▶ Task to complete
Take each line in the entries below that holds "Import" and show it.

▶ Exercise input
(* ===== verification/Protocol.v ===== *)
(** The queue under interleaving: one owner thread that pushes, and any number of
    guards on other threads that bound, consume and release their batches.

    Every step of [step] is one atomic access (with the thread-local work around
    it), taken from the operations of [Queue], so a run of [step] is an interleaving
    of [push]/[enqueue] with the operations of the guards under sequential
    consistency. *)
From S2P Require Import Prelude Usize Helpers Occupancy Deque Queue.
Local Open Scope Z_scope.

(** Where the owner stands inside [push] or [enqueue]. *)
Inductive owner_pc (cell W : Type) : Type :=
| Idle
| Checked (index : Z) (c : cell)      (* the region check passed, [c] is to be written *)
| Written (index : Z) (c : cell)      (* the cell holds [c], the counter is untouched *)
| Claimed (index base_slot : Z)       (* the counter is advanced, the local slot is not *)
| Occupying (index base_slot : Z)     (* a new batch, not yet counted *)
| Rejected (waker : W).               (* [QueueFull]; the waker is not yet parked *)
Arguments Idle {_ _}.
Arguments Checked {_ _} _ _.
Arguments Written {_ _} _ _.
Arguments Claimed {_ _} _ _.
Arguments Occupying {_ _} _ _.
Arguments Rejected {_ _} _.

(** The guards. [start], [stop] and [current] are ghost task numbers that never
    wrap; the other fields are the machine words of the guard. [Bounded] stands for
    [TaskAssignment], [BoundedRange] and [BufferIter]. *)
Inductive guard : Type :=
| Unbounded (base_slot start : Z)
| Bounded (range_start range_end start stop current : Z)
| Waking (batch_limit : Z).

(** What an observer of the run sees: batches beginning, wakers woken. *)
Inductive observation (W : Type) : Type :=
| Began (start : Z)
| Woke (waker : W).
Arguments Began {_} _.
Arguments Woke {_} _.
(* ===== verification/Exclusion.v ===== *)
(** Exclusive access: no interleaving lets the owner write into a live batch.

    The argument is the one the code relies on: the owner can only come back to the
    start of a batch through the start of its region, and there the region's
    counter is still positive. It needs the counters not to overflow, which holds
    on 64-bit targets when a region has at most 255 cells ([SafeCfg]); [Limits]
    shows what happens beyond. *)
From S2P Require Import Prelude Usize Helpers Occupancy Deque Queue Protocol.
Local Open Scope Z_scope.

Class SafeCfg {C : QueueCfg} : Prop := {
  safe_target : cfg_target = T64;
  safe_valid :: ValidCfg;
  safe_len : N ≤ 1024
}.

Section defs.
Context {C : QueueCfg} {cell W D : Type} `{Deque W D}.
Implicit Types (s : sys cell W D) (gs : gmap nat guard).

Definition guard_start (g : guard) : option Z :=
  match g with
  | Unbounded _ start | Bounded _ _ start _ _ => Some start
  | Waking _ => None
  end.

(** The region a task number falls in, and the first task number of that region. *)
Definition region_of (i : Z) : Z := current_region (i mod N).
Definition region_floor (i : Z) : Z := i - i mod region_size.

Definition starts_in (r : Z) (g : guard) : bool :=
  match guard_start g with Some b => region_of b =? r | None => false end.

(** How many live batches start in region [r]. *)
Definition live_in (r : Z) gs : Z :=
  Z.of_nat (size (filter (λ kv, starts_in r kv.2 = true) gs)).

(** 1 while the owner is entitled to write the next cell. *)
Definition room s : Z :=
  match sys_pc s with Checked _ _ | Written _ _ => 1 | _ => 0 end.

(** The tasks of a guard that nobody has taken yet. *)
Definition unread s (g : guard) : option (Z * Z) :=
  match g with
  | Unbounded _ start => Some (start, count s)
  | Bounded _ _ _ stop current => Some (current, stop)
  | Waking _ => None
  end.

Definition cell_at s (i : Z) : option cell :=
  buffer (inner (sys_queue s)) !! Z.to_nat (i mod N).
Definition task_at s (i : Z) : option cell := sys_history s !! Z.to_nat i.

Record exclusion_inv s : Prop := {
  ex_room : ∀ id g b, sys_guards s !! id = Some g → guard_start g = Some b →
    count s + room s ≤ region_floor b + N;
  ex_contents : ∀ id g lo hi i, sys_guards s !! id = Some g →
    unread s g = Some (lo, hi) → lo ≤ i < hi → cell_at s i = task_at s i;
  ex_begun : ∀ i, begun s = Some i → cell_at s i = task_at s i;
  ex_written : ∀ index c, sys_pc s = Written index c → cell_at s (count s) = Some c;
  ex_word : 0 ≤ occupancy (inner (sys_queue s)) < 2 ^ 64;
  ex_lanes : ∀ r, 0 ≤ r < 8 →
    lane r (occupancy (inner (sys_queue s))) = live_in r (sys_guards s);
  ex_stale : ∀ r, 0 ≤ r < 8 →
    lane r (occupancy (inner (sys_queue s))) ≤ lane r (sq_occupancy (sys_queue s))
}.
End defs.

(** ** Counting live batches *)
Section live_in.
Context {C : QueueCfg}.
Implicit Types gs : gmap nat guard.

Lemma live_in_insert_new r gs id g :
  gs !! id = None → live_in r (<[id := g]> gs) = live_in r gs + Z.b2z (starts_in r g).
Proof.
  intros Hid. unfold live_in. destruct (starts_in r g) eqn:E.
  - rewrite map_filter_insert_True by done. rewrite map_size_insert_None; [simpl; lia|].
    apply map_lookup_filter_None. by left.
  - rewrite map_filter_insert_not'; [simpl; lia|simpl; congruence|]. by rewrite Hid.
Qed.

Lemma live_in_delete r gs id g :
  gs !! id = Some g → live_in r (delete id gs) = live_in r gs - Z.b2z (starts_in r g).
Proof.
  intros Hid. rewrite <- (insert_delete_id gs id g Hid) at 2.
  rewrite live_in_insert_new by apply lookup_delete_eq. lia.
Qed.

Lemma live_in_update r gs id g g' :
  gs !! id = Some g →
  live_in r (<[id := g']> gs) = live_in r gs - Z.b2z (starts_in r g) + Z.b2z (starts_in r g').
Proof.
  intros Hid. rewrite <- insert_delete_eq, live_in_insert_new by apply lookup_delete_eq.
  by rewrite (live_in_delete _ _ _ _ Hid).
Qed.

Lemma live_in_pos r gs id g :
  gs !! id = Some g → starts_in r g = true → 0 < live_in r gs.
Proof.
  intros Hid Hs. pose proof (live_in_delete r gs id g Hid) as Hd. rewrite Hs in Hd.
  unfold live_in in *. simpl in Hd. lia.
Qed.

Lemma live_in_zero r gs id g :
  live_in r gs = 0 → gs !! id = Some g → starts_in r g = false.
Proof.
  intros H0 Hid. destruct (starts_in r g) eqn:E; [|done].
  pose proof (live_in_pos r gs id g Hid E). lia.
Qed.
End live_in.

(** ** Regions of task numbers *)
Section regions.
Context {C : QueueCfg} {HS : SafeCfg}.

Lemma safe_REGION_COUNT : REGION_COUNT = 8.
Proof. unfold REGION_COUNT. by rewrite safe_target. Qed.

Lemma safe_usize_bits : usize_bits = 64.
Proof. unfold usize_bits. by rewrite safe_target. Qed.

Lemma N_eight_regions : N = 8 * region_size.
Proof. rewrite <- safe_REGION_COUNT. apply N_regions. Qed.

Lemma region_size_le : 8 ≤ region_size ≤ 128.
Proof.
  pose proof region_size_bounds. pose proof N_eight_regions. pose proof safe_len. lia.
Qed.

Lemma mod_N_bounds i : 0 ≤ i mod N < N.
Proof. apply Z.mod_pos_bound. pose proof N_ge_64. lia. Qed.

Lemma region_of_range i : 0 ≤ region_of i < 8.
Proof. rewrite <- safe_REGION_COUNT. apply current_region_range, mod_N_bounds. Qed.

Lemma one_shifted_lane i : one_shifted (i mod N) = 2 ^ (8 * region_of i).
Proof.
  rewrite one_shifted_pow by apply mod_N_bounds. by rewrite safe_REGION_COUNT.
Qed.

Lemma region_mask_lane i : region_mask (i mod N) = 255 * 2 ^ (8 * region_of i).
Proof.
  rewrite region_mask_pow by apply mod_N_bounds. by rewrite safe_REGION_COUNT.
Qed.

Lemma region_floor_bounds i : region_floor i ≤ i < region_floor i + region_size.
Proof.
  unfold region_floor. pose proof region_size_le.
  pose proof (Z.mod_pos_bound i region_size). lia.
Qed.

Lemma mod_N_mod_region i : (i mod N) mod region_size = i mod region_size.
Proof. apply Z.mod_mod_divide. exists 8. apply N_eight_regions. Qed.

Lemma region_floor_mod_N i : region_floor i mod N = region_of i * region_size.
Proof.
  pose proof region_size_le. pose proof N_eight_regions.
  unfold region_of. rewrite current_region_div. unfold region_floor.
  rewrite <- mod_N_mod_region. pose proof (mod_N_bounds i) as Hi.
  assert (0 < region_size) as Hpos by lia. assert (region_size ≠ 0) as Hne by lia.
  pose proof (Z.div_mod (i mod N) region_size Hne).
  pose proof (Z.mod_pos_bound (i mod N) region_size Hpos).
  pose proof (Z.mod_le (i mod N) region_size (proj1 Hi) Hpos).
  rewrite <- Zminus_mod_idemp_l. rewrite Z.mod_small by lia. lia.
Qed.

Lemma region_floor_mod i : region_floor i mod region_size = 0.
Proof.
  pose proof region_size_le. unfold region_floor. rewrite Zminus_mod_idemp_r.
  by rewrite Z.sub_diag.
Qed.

▶ Response for this exercise
From S2P Require Import Prelude Usize Helpers Occupancy Deque Queue.
From S2P Require Import Prelude Usize Helpers Occupancy Deque Queue Protocol.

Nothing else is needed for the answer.